| EXERCISE INSTRUCTIONS |
Only one stretch of the data is wanted: the line containing "Lemma sleep_Ok ms", the line containing "Proof. unfold returns, killpg.", and every line between them, copied exactly.

[RECORD EXCERPTS Boundary: Start]

Lemma collect_captures cap :
  os_post (collect_captured_streams cap) (fun '(out, err) h =>
    pp_open (h_stdout h) = false /\ out = capture_of cap (pp_written (h_stdout h)) /\
    pp_open (h_stderr h) = false /\ err = capture_of cap (pp_written (h_stderr h))).
Proof.
  apply os_post_then. intros now. eapply os_post_bind; [apply receive_before_capture|].
  intros out h [Ho Hout]. cbv zeta in *.
  pose proof (receive_before_capture (now + PIPE_DRAIN_TIMEOUT) cap h_stderr h I) as He.
  pose proof (steps_receive_before (now + PIPE_DRAIN_TIMEOUT) cap h_stderr h) as Hs.
  unfold mbind, action_bind. destruct (receive_before _ cap h_stderr h) as [h' [err|e]]; cbn in *; [|done].
  destruct He as [? ?]. rewrite (closed_later _ _ (lt_stdout _ _ Hs) Ho). by split_and!.
Qed.

(** ** Ending

    A call returns from [h] when its loops do not need more than the fuel. *)
Definition returns {A} (m : action Host Halt A) (h : Host) : Prop := (m h).2 <> Err Unfinished.

Lemma returns_bind {A B} (m : action Host Halt A) (f : A -> action Host Halt B) h :
  returns m h -> (forall a h', m h = (h', Ok a) -> returns (f a) h') -> returns (m ≫= f) h.
Proof.
  intros Hm Hf. unfold returns, mbind, action_bind in *. destruct (m h) as [h' [a|e]]; [by apply Hf|].
  cbn in *. intros [= ->]. by apply Hm.
Qed.

Lemma returns_outcome_of {A} (m : action Host Halt A) h : returns m h -> returns (outcome_of m) h.
Proof. unfold returns, outcome_of. by destruct (m h) as [? [|[]]]. Qed.

Lemma instant_now_Ok h h' now : instant_now h = (h', Ok now) -> host_later h h' /\ now = h_now h'.
Proof. intros [= <- <-]. split; [apply later_pass|done]. Qed.

Lemma sleep_Ok ms h h' u : sleep ms h = (h', Ok u) -> (h_now h + ms <= h_now h')%N.
Proof. intros [= <- _]. pose proof (lt_now _ _ (later_pass h)). cbn. lia. Qed.

Lemma killpg_returns signal h : returns (killpg signal) h.
Proof. unfold returns, killpg. cbv zeta. destruct (ph_kill_fault _); [done|]. by destruct (_ =? _)%N. Qed.

Lemma try_wait_returns h : returns try_wait h.
Proof. unfold returns, try_wait. cbv zeta. destruct (ph_wait_fault _); [done|]. by destruct (h_child _). Qed.

Lemma process_group_of_returns id h : returns (process_group_of id) h.
Proof. unfold process_group_of. by destruct (_ <=? _)%N. Qed.

(** A poll that sleeps [GROUP_POLL_INTERVAL] between two looks at the clock. *)
Lemma confirm_loop_returns fuel deadline h :
  (deadline <= h_now h + GROUP_POLL_INTERVAL * N.of_nat fuel)%N -> returns (confirm_loop (S fuel) deadline) h.
Proof.
  revert h. induction fuel as [|fuel IH]; intros h Hd; cbn [confirm_loop].
  all: apply returns_bind; [apply killpg_returns|]; intros r h1 Hk; apply (steps_run host_later) in Hk; [|apply steps_killpg].
  all: destruct r; [|done..]; apply returns_bind; [done|]; intros now h2 [Hl ->]%instant_now_Ok.
  all: pose proof (lt_now _ _ Hk); pose proof (lt_now _ _ Hl); unfold GROUP_POLL_INTERVAL in *.
  - by rewrite (proj2 (N.leb_le _ _)) by lia.
  - destruct (_ <=? _)%N; [done|]. apply returns_bind; [done|]. intros u h3 Hs%sleep_Ok. apply IH. lia.
Qed.

Lemma reap_loop_returns fuel deadline h :
  (deadline <= h_now h + GROUP_POLL_INTERVAL * N.of_nat fuel)%N -> returns (reap_loop (S fuel) deadline) h.
Proof.
  revert h. induction fuel as [|fuel IH]; intros h Hd; cbn [reap_loop].
  all: apply returns_bind; [apply try_wait_returns|]; intros r h1 Hk; apply (steps_run host_later) in Hk; [|apply steps_try_wait].
  all: destruct r as [[status|]|e]; [done| |done]; apply returns_bind; [done|]; intros now h2 [Hl ->]%instant_now_Ok.
  all: pose proof (lt_now _ _ Hk); pose proof (lt_now _ _ Hl); unfold GROUP_POLL_INTERVAL in *.
  - by rewrite (proj2 (N.ltb_ge _ _)) by lia.
  - destruct (_ <? _)%N; [|done]. apply returns_bind; [done|]. intros u h3 Hs%sleep_Ok. apply IH. lia.
Qed.

(** A confirmation lasts at most [GROUP_CONFIRM_TIMEOUT], so 101 polls do. *)
Definition CONFIRM_TURNS : nat := 101.

Lemma confirm_returns fuel id deadline h :
  CONFIRM_TURNS <= fuel -> (deadline <= h_now h + GROUP_CONFIRM_TIMEOUT)%N ->
  returns (confirm_group_termination_after_parent_exit fuel id deadline) h.
Proof.
  unfold CONFIRM_TURNS, GROUP_CONFIRM_TIMEOUT. intros Hf Hd.
  apply returns_bind; [apply process_group_of_returns|]. intros g h1 Hg.
  apply (steps_run host_later), lt_now in Hg; [|apply steps_process_group_of].
  apply returns_bind; [apply killpg_returns|]. intros k h2 Hk.
  apply (steps_run host_later), lt_now in Hk; [|apply steps_killpg]. destruct k; [|done..].
  destruct fuel as [|fuel]; [lia|]. apply confirm_loop_returns. unfold GROUP_POLL_INTERVAL. lia.
Qed.

Lemma confirm_deadline_Ok h h' d :
  termination_confirmation_deadline h = (h', Ok d) -> d = (h_now h' + GROUP_CONFIRM_TIMEOUT)%N.
Proof. by intros [= <- <-]. Qed.

Lemma terminate_returns fuel h : CONFIRM_TURNS <= fuel -> returns (terminate_group_and_reap fuel) h.
Proof.
  intros Hf. apply returns_bind; [done|]. intros d h1 ->%confirm_deadline_Ok.
  apply returns_bind; [done|]. intros id h2 [= <- _].
  apply returns_bind; [apply process_group_of_returns|]. intros g h2 Hg.
  apply (steps_run host_later), lt_now in Hg; [|apply steps_process_group_of].
  apply returns_bind; [apply killpg_returns|]. intros k h3 Hk.
  apply (steps_run host_later), lt_now in Hk; [|apply steps_killpg].
  assert (Hr : returns (reap_loop fuel (h_now h1 + GROUP_CONFIRM_TIMEOUT)) h3).
  { unfold CONFIRM_TURNS, GROUP_CONFIRM_TIMEOUT in *. destruct fuel as [|fuel]; [lia|].
    apply reap_loop_returns. unfold GROUP_POLL_INTERVAL. lia. }
  destruct k; [| |done]; (apply returns_bind; [exact Hr|]); intros st h4 Hs;
    (apply (steps_run host_later), lt_now in Hs; [|apply steps_reap_loop]);
    (apply returns_bind; [apply confirm_returns; [done|lia]|done]).
Qed.

Lemma receive_before_returns deadline cap stream h : returns (receive_before deadline cap stream) h.
Proof.
  apply returns_bind; [done|]. intros now h1 _. unfold returns. cbv zeta beta.
  destruct (if pp_open (stream (pass h1)) then _ else _); [|done..].
  by destruct (spawn_capped_reader cap _).
Qed.

Lemma collect_returns cap h : returns (collect_captured_streams cap) h.
Proof.
  apply returns_bind; [done|]. intros now h1 _. apply returns_bind; [apply receive_before_returns|].
  intros out h2 _. apply returns_bind; [apply receive_before_returns|done].
Qed.

(** *** Signalling *)

(** The whole group was killed, or there is none. *)
Definition swept (h : Host) : Prop := h_signalled h = true \/ group_size h = 0%N.

(** [killpg] could not be called for this group, or failed after tick [t0]. *)
Definition kill_failed (t0 : N) (h : Host) : Prop :=
  (i32_max < h_child_id h)%N \/ exists t, (t0 < t <= h_tick h)%N /\ is_Some (ph_kill_fault t).

Definition handled (t0 : N) (h : Host) : Prop := swept h \/ kill_failed t0 h.

Lemma handled_later t0 h h' : host_later h h' -> handled t0 h -> handled t0 h'.
Proof.
  intros Hl [[Hs|Hg]|[Hi|(t & Ht & Hf)]].
  - left; left. by apply Hl.
  - left; right. by apply Hl.
  - right; left. by rewrite (lt_id _ _ Hl).
  - right; right. exists t. split; [|done]. pose proof (lt_tick _ _ Hl). lia.
Qed.

Lemma handled_earlier t0 t1 h : (t0 <= t1)%N -> handled t1 h -> handled t0 h.
Proof.
  intros Hle [Hs|[Hi|(t & Ht & Hf)]]; [by left|by right; left|right; right].
  exists t. split; [lia|done].
Qed.

(** The step after which the group is handled, whatever follows. *)
Lemma handled_kill {B} (f : KillResult -> action Host Halt B) h h' r :
  (forall k, steps host_later (f k)) -> (killpg true ≫= f) h = (h', r) -> handled (h_tick h) h'.
Proof.
  intros Hf. unfold mbind, action_bind.
  destruct (killpg true h) as [h1 [k|e]] eqn:Hk.
  2: { unfold killpg in Hk. cbv zeta in Hk. destruct (ph_kill_fault _); [done|]. by destruct (_ =? _)%N. }
  intros Hr. apply (steps_run host_later _ h1 h' r (Hf k)) in Hr. apply (handled_later _ _ _ Hr).
  unfold killpg in Hk. cbv zeta in Hk. destruct (ph_kill_fault (h_tick (pass h))) as [e|] eqn:He.
  - injection Hk as <- <-. right; right. exists (h_tick (pass h)). rewrite He, pass_tick. split; [lia|done].
  - destruct (N.eqb_spec (group_size (pass h)) 0) as [Hg|_]; injection Hk as <- <-; left; [by right|by left].
Qed.

Lemma process_group_of_bind {B} id (f : N -> action Host Halt B) h :
  (process_group_of id ≫= f) h = if (id <=? i32_max)%N then f id h else fail "invalid process-group identifier: {error}" h.
Proof. unfold process_group_of. by destruct (_ <=? _)%N. Qed.

Lemma bind_run {A B} (m : action Host Halt A) (f : A -> action Host Halt B) h h1 a :
  m h = (h1, Ok a) -> (m ≫= f) h = f a h1.
Proof. unfold mbind, action_bind. by intros ->. Qed.

Lemma confirm_handled fuel deadline h h' r :
  confirm_group_termination_after_parent_exit fuel (h_child_id h) deadline h = (h', r) -> handled (h_tick h) h'.
Proof.
  unfold confirm_group_termination_after_parent_exit. rewrite process_group_of_bind.
  destruct (N.leb_spec (h_child_id h) i32_max).
  - apply handled_kill. intros []; eauto with steps.
  - intros [= <- _]. right; by left.
Qed.

Lemma terminate_handled fuel h h' r : terminate_group_and_reap fuel h = (h', r) -> handled (h_tick h) h'.
Proof.
  unfold terminate_group_and_reap. rewrite (bind_run _ _ _ (pass h) _ eq_refl), (bind_run _ _ _ _ _ eq_refl).
  rewrite process_group_of_bind. intros Hr. apply (handled_earlier _ (h_tick (pass h))).
  { rewrite pass_tick. lia. }
  destruct (N.leb_spec (h_child_id (pass h)) i32_max).
  - revert Hr. apply handled_kill. intros []; solve_steps.
  - injection Hr as <- _. right; by left.
Qed.

Lemma outcome_of_Ok {A} (m : action Host Halt A) h h' r :
  outcome_of m h = (h', Ok r) ->
  match r with Ok a => m h = (h', Ok a) | Err e => m h = (h', Err (Failed e)) end.
Proof. unfold outcome_of. destruct (m h) as [h1 [a|[|e]]]; intros [=]; by subst. Qed.

(** ** A guarded command *)

(** Nothing of the supervised group is left, the child is reaped, and the two
    captures are of all that was ever written. *)
Definition group_contained (cap : N) (status : ExitStatus) (out err : CapturedStream) (h : Host) : Prop :=
  group_size h = 0%N /\ h_child h = ChReaped status /\
  out = capture_of cap (pp_written (h_stdout h)) /\ pp_open (h_stdout h) = false /\
  err = capture_of cap (pp_written (h_stderr h)) /\ pp_open (h_stderr h) = false.

Lemma contained_collect cap status h h' out err :
  group_size h = 0%N -> h_child h = ChReaped status ->
  collect_captured_streams cap h = (h', Ok (out, err)) -> group_contained cap status out err h'.
Proof.
  intros Hg Hc Hr. pose proof (steps_run host_later _ _ _ _ (steps_collect cap) Hr) as Hl.
  pose proof (collect_captures cap h I) as Hp. rewrite Hr in Hp. cbn in Hp.
  split_and!; try naive_solver; [by apply Hl|by eapply reaped_later].
Qed.

Lemma contained_later cap status out err h h' :
  host_later h h' -> group_contained cap status out err h -> group_contained cap status out err h'.
Proof.
  intros Hl (Hg & Hc & Ho & Hoc & He & Hec). unfold group_contained.
  rewrite (closed_later _ _ (lt_stdout _ _ Hl) Hoc), (closed_later _ _ (lt_stderr _ _ Hl) Hec).
  split_and!; try done; [by apply Hl|by eapply reaped_later].
Qed.

Lemma guard_loop_gone fuel turns deadline h h' timed_out status :
  guard_loop fuel turns deadline h = (h', Ok (timed_out, Ok status)) ->
  group_size h' = 0%N /\ h_child h' = ChReaped status /\
  (timed_out = true -> (deadline <= h_now h')%N).
Proof.
  revert h. induction turns as [|turns IH]; intros h; cbn [guard_loop]; [done|].
  intros (h1 & w & Hw & Hr)%action_bind_Ok. pose proof (try_wait_reaped h I) as Hreap. rewrite Hw in Hreap. cbn in Hreap.
  destruct w as [[st|]|e].
  - apply action_bind_Ok in Hr as (h2 & id & [= <- <-] & Hr). apply action_bind_Ok in Hr as (h3 & c & Hc & Hr).
    apply mret_Ok in Hr as [-> Hr]. destruct c as [[]|]; cbn in Hr; [|discriminate Hr]. injection Hr as <- <-.
    apply outcome_of_Ok in Hc. apply action_bind_Ok in Hc as (h4 & d & Hd & Hc).
    pose proof (confirm_empty fuel (h_child_id h1) d h4 I) as Hg. rewrite Hc in Hg. cbn in Hg. split; [done|].
    split; [|done]. apply (reaped_later h1); [|by apply Hreap].
    etrans; eapply steps_run; [apply steps_confirm_deadline|exact Hd|apply steps_confirm|exact Hc].
  - apply action_bind_Ok in Hr as (h2 & now & [Hl2 ->]%instant_now_Ok & Hr).
    destruct (N.ltb_spec (h_now h2) deadline).
    + apply action_bind_Ok in Hr as (h3 & u & _ & Hr). by apply IH in Hr.
    + apply action_bind_Ok in Hr as (h3 & t & Ht & Hr). apply mret_Ok in Hr as [-> [= <- ->]].
      apply outcome_of_Ok in Ht. pose proof (terminate_gone fuel h2 I) as Hg. rewrite Ht in Hg. destruct Hg as [Hg Hc].
      split_and!; [done|done|]. intros _.
      pose proof (lt_now _ _ (steps_run host_later _ _ _ _ (steps_terminate fuel) Ht)). lia.
  - apply action_bind_Ok in Hr as (h2 & t & Ht & Hr). by apply mret_Ok in Hr as [-> [= _ ?]].
Qed.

[RECORD EXCERPTS Boundary: End]

| REPLY |
Lemma sleep_Ok ms h h' u : sleep ms h = (h', Ok u) -> (h_now h + ms <= h_now h')%N.
Proof. intros [= <- _]. pose proof (lt_now _ _ (later_pass h)). cbn. lia. Qed.

Lemma killpg_returns signal h : returns (killpg signal) h.
Proof. unfold returns, killpg. cbv zeta. destruct (ph_kill_fault _); [done|]. by destruct (_ =? _)%N. Qed.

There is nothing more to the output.